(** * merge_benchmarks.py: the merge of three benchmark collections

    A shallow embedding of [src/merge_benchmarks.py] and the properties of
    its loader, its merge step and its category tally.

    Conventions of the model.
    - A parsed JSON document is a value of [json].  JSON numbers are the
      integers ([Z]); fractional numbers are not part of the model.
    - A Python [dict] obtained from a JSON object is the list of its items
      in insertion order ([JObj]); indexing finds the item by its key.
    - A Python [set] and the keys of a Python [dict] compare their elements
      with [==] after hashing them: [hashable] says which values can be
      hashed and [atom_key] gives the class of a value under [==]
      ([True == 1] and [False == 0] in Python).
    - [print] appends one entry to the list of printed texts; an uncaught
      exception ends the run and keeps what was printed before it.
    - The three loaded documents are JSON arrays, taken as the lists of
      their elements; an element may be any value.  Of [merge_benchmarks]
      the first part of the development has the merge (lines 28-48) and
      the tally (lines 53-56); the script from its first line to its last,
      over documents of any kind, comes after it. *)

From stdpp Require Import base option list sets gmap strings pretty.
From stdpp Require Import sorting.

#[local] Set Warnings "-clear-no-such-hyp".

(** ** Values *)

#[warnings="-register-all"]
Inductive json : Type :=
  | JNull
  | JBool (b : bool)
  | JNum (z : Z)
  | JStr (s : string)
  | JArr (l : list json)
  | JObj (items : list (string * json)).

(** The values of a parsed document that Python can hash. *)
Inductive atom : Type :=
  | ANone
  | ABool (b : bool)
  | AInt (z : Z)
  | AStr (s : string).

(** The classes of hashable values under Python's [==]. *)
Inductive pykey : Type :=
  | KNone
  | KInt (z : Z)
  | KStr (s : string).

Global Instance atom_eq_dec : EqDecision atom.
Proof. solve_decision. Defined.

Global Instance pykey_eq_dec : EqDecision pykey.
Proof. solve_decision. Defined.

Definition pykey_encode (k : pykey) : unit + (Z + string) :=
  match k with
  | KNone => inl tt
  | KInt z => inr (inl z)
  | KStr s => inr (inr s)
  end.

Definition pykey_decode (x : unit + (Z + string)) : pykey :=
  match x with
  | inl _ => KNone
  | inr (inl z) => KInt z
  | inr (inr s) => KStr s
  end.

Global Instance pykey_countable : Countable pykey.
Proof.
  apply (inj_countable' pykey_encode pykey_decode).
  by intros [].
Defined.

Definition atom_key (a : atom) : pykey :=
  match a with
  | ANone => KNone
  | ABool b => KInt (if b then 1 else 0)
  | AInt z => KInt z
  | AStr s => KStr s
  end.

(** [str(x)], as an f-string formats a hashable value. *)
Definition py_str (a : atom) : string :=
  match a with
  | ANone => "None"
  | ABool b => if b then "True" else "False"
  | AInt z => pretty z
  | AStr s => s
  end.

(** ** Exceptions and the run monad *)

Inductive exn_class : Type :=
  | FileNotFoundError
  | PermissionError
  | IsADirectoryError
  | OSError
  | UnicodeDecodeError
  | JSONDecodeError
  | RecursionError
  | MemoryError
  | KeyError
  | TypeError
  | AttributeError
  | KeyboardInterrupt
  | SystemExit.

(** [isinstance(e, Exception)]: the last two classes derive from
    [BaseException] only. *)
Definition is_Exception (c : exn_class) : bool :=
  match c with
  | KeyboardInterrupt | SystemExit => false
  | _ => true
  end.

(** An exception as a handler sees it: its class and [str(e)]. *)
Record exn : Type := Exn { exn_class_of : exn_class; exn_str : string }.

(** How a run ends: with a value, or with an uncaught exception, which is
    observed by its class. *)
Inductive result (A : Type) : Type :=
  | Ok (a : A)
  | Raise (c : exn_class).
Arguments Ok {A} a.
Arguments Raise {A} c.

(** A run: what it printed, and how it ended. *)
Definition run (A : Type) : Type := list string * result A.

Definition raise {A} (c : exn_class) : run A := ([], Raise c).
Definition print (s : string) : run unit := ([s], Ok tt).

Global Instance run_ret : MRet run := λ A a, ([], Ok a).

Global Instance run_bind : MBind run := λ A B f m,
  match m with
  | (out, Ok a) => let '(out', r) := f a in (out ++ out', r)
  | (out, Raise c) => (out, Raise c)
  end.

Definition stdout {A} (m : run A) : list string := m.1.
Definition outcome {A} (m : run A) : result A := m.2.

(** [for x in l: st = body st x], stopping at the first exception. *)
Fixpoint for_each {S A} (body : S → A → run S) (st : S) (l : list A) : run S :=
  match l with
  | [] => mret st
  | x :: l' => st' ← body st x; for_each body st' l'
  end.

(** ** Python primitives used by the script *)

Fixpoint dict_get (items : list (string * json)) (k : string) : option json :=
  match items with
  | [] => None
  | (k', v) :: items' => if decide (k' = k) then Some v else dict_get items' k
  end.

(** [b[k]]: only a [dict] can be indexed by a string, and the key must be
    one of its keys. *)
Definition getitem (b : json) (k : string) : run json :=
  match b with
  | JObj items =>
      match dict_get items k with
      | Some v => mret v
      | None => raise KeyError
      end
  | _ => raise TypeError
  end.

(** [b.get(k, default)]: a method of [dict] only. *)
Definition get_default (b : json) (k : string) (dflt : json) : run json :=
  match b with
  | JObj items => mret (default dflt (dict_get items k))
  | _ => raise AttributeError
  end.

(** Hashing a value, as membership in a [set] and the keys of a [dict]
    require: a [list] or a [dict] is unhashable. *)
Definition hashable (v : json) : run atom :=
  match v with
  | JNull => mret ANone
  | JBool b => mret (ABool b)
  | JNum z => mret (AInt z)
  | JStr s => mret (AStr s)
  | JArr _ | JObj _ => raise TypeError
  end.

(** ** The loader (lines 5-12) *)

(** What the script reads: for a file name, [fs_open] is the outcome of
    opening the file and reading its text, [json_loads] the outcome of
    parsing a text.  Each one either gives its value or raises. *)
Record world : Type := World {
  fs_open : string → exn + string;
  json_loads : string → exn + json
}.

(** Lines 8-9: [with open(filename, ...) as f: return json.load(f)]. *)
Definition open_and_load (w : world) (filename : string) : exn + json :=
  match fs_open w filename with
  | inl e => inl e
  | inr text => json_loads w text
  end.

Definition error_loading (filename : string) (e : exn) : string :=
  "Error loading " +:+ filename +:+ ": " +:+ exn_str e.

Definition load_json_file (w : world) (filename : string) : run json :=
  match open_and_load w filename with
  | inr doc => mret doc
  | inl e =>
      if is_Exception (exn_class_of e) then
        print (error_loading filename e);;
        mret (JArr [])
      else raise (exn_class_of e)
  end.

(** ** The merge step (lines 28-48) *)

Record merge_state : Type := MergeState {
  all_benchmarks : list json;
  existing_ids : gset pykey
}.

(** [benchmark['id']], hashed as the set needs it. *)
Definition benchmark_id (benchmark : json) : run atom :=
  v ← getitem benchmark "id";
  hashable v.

** Try it **
In the records above, how many lines contain the string "Some"? Reply with the number only.

** Output **
2